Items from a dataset
- - - - -

(* ===== verification/ReverseProxy.v ===== *)
(** The reverse proxy (reverseproxy_svc.go): the service a server behind NAT asks
    to be reached through.  [proxyRegServiceInWAN.Handle] leaves behind two
    listeners, a command stream and a channel on which the connections of clients
    wait for those the server makes back; their callbacks run concurrently. *)
From S2P Require Import Prelude GoStrings Names.

(** The variable chanServerConn: the channel, the channel once closed, nil *)
Inductive chan_var := ChanOpen | ChanClosed | ChanNil.

(** Where a connection of a client is: its request was sent to the server, its callback
    found the channel, it waits in it, it was joined to a connection of the server, it
    was closed, or its callback came too late and waits on nil forever; the same for
    the connections of the server *)
Record proxy := mkProxy {
  chanServerConn : chan_var;
  reversetran_open : bool;
  proxytran_open : bool;
  requested : list nat;           (* after stream.Send(port), before the test *)
  tested : list nat;              (* after the test, before <-chanServerConn *)
  waiting : list nat;             (* in <-chanServerConn *)
  joined : list (nat * nat);      (* client and server, copying to each other *)
  closed_clients : list nat;
  stuck_clients : list nat;       (* in <-chanServerConn, which is nil *)
  accepted : list nat;            (* after the test of onServerConnection *)
  offering : list nat;            (* in chanServerConn <- netconn *)
  dropped_servers : list nat;     (* taken over by a callback that found no channel *)
  stuck_servers : list nat;       (* in chanServerConn <- netconn, which is nil *)
}.

(** After [Handle] replied [OK] *)
Definition proxy_start : proxy := mkProxy ChanOpen true true [] [] [] [] [] [] [] [] [] [].

(** The command stream was lost. *)
Definition lost (p : proxy) : bool := match chanServerConn p with ChanOpen => false | _ => true end.
(* ===== verification/Pipe.v ===== *)
(** What a transport promises to the streams multiplexed on a connection: each
    stream is a pipe of its own, which loses nothing it hands over, repeats
    nothing and keeps the order.  The specification, the interface a transport
    implements by a simulation, and what follows for every transport. *)
From S2P Require Import Prelude GoStrings Names Tracing MessageTracer Stream.

Section pipe.
Context {M : Type}.

(** For each stream: what was sent, what is on its way, what was handed over *)
Record pipe := mkPipe {
  pushed : Z → list M;
  flight : Z → list M;
  arrived : Z → list M;
}.

Definition empty_pipe : pipe := mkPipe (λ _, []) (λ _, []) (λ _, []).

(** Pipes are compared stream by stream. *)
#[export] Instance pipe_equiv : Equiv pipe := λ p q,
  ∀ c, pushed p c = pushed q c ∧ flight p c = flight q c ∧ arrived p c = arrived q c.

#[export] Instance pipe_equivalence : Equivalence (≡@{pipe}).
Proof.
  split.
  - by intros p c.
  - intros p q H c. by destruct (H c) as (-> & -> & ->).
  - intros p q r H1 H2 c. destruct (H1 c) as (-> & -> & ->). apply H2.
Qed.

(** Sending on a stream, and handing over its oldest message *)
Inductive pipe_step (p p' : pipe) : Prop :=
| Push c m :
    (∀ c', pushed p' c' = if decide (c' = c) then pushed p c ++ [m] else pushed p c') →
    (∀ c', flight p' c' = if decide (c' = c) then flight p c ++ [m] else flight p c') →
    (∀ c', arrived p' c' = arrived p c') → pipe_step p p'
| Pop c m l :
    flight p c = m :: l →
    (∀ c', pushed p' c' = pushed p c') →
    (∀ c', flight p' c' = if decide (c' = c) then l else flight p c') →
    (∀ c', arrived p' c' = if decide (c' = c) then arrived p c ++ [m] else arrived p c') → pipe_step p p'.

#[export] Instance pipe_step_proper : Proper ((≡) ==> (≡) ==> iff) pipe_step.
Proof.
  assert (∀ p q p' q' : pipe, p ≡ q → p' ≡ q' → pipe_step p p' → pipe_step q q') as H.
  { intros p q p' q' Hp Hp' [c m H1 H2 H3|c m l H0 H1 H2 H3].
    - apply (Push _ _ c m); intros c'; destruct (Hp c') as (E1 & E2 & E3), (Hp' c') as (F1 & F2 & F3),
        (Hp c) as (G1 & G2 & G3).
      + by rewrite <- F1, H1, E1, G1.
      + by rewrite <- F2, H2, E2, G2.
      + by rewrite <- F3, H3, E3.
    - destruct (Hp c) as (G1 & G2 & G3). apply (Pop _ _ c m l); [congruence|..];
        intros c'; destruct (Hp c') as (E1 & E2 & E3), (Hp' c') as (F1 & F2 & F3).
      + by rewrite <- F1, H1, E1.
      + by rewrite <- F2, H2, E2.
      + by rewrite <- F3, H3, E3, G3. }
  intros p q Hp p' q' Hp'. split; apply H; done.
Qed.

(** No loss, no repetition, no reordering *)
Definition fifo (p : pipe) : Prop := ∀ c, pushed p c = arrived p c ++ flight p c.

#[export] Instance fifo_proper : Proper ((≡) ==> iff) fifo.
Proof.
  intros p q Hp. split; intros H c; specialize (H c); by destruct (Hp c) as (E1 & E2 & E3); rewrite E1, E2, E3 in *.
Qed.

Lemma pipe_step_fifo p p' : fifo p → pipe_step p p' → fifo p'.
Proof.
  intros H [c m H1 H2 H3|c m l H0 H1 H2 H3] c'.
  - rewrite H1, H2, H3, !H. case_decide as Hc; [subst; by rewrite app_assoc|done].
  - rewrite H1, H2, H3, H. case_decide as Hc; [subst|done]. by rewrite H0, <- app_assoc.
Qed.
End pipe.
Arguments pipe M : clear implicits.

(** A transport: its steps, and the pipe each of its states stands for.  Every
    step on a reachable state is a step of the pipe or none. *)
Class Transport (M St : Type) := {
  t_init : St;
  t_step : relation St;
  t_pipe : St → pipe M;
  t_start : t_pipe t_init ≡ empty_pipe;
  t_simulates s s' : rtc t_step t_init s → t_step s s' →
    t_pipe s' ≡ t_pipe s ∨ pipe_step (t_pipe s) (t_pipe s');
}.

(** Every run of a transport is a run of the pipe, *)
Lemma transport_run `{Transport M St} s : rtc t_step t_init s →
  ∃ p, rtc pipe_step empty_pipe p ∧ t_pipe s ≡ p.
Proof.
  revert s. apply rtc_ind_r; [eexists; split; [done|apply t_start]|].
  intros s s' Hs' Hstep (p & Hp & Heq). destruct (t_simulates s s' Hs' Hstep) as [E|E].
  - exists p. split; [done|]. by rewrite E.
  - exists (t_pipe s'). split; [|done]. eapply rtc_r; [exact Hp|]. by rewrite <- Heq.
Qed.

(** so that each stream is first in, first out. *)
Lemma transport_fifo `{Transport M St} s : rtc t_step t_init s → fifo (t_pipe s).
Proof.
  intros (p & Hp & ->)%transport_run.
  apply (rtc_invariant pipe_step fifo empty_pipe p); [apply pipe_step_fifo|by intros c|done].
Qed.

(** The items of one stream in a log of all *)
Definition replies {M} (c : Z) (l : list (Z * M)) : list M :=
  omap (λ r, if decide (r.1 = c) then Some r.2 else None) l.

Lemma replies_app {M} c (l k : list (Z * M)) : replies c (l ++ k) = replies c l ++ replies c k.
Proof. apply omap_app. Qed.

Lemma replies_one {M} c c' (m : M) : replies c [(c', m)] = if decide (c = c') then [m] else [].
Proof. simpl. case_decide; case_decide; congruence. Qed.

(** ** Pushing and popping one stream of a connection shared by all *)

(** The pipe of a connection that queues the messages of all streams together *)
Section shared.
Context {Msg : Type} (is_close : Msg → bool).
Abbreviation tmsg := (streamTransportMsg (Msg := Msg)).

Definition on_stream (c : Z) (l : list tmsg) : list (Msg * transportFeats) :=
  sent_on is_close c (Decoded <$> l).
#[local] Arguments on_stream : simpl never.

Lemma on_stream_app c l k : on_stream c (l ++ k) = on_stream c l ++ on_stream c k.
Proof. unfold on_stream, sent_on. by rewrite fmap_app, omap_app. Qed.

Lemma on_stream_cons c tm l : on_stream c (tm :: l) = on_stream c [tm] ++ on_stream c l.
Proof. apply (on_stream_app c [tm] l). Qed.

Lemma on_stream_one c tm : on_stream c [tm] =
  if decide (c = chanID tm) then (if is_close (tm_msg tm) then [] else [(tm_msg tm, tm_feats tm)]) else [].
Proof.
  unfold on_stream, sent_on; simpl. case_decide as Hc.
  - rewrite bool_decide_eq_true_2 by done. by destruct (is_close _).
  - by rewrite bool_decide_eq_false_2 by (by intros <-).
Qed.

Definition shared_pipe (sent queued : list tmsg) (handed : Z → list (Msg * transportFeats)) : pipe (Msg * transportFeats) :=
  mkPipe (λ c, on_stream c sent) (λ c, on_stream c queued) handed.

(** Sending at the end of the queue *)
Lemma shared_push sent queued handed tm :
  shared_pipe (sent ++ [tm]) (queued ++ [tm]) handed ≡ shared_pipe sent queued handed ∨
  pipe_step (shared_pipe sent queued handed) (shared_pipe (sent ++ [tm]) (queued ++ [tm]) handed).
Proof.
  destruct (is_close (tm_msg tm)) eqn:Hc.
  - left. intros c; simpl. rewrite !on_stream_app, !on_stream_one, Hc. by case_decide; rewrite !app_nil_r.
  - right. apply (Push _ _ (chanID tm) (tm_msg tm, tm_feats tm)); intros c; simpl; [..|done];
      rewrite !on_stream_app, !on_stream_one, Hc; case_decide; subst; by rewrite ?app_nil_r.
Qed.

(** Handing over the head of the queue *)
Lemma shared_pop sent tm queued handed handed' :
  (∀ c, handed' c = handed c ++ on_stream c [tm]) →
  shared_pipe sent queued handed' ≡ shared_pipe sent (tm :: queued) handed ∨
  pipe_step (shared_pipe sent (tm :: queued) handed) (shared_pipe sent queued handed').
Proof.
  intros Hh.
  destruct (is_close (tm_msg tm)) eqn:Hc.
  - left. intros c; simpl. rewrite Hh, on_stream_cons, !on_stream_one, Hc. by case_decide; rewrite ?app_nil_r.
  - right. apply (Pop _ _ (chanID tm) (tm_msg tm, tm_feats tm) (on_stream (chanID tm) queued)); simpl.
    + rewrite on_stream_cons, on_stream_one, Hc. by rewrite decide_True by done.
    + done.
    + intros c. rewrite on_stream_cons, on_stream_one, Hc. by case_decide; subst.
    + intros c. rewrite Hh, on_stream_one, Hc. case_decide; subst; by rewrite ?app_nil_r.
Qed.

Lemma shared_same sent queued handed handed' :
  (∀ c, handed' c = handed c) → shared_pipe sent queued handed' ≡ shared_pipe sent queued handed.
Proof. by intros Hh c. Qed.
End shared.

(** ** Both directions *)

(** A transport in both directions: a pipe of requests and one of replies for each
    stream, and steps that move at most one of them. *)
Class Duplex (M St : Type) := {
  dx_init : St;
  dx_step : relation St;
  dx_out : St → pipe M;
  dx_back : St → pipe M;
  dx_start : dx_out dx_init ≡ empty_pipe ∧ dx_back dx_init ≡ empty_pipe;
  dx_simulates n n' : rtc dx_step dx_init n → dx_step n n' →
    (pipe_step (dx_out n) (dx_out n') ∧ dx_back n' ≡ dx_back n) ∨
    (dx_out n' ≡ dx_out n ∧ (dx_back n' ≡ dx_back n ∨ pipe_step (dx_back n) (dx_back n')));
}.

- - - - -

§ **Problem to work on**
Up to and including the line with "waiting : list", restate the records above word for word from the very first line.

§ **Exercise answer**
(* ===== verification/ReverseProxy.v ===== *)
(** The reverse proxy (reverseproxy_svc.go): the service a server behind NAT asks
    to be reached through.  [proxyRegServiceInWAN.Handle] leaves behind two
    listeners, a command stream and a channel on which the connections of clients
    wait for those the server makes back; their callbacks run concurrently. *)
From S2P Require Import Prelude GoStrings Names.

(** The variable chanServerConn: the channel, the channel once closed, nil *)
Inductive chan_var := ChanOpen | ChanClosed | ChanNil.

(** Where a connection of a client is: its request was sent to the server, its callback
    found the channel, it waits in it, it was joined to a connection of the server, it
    was closed, or its callback came too late and waits on nil forever; the same for
    the connections of the server *)
Record proxy := mkProxy {
  chanServerConn : chan_var;
  reversetran_open : bool;
  proxytran_open : bool;
  requested : list nat;           (* after stream.Send(port), before the test *)
  tested : list nat;              (* after the test, before <-chanServerConn *)
  waiting : list nat;             (* in <-chanServerConn *)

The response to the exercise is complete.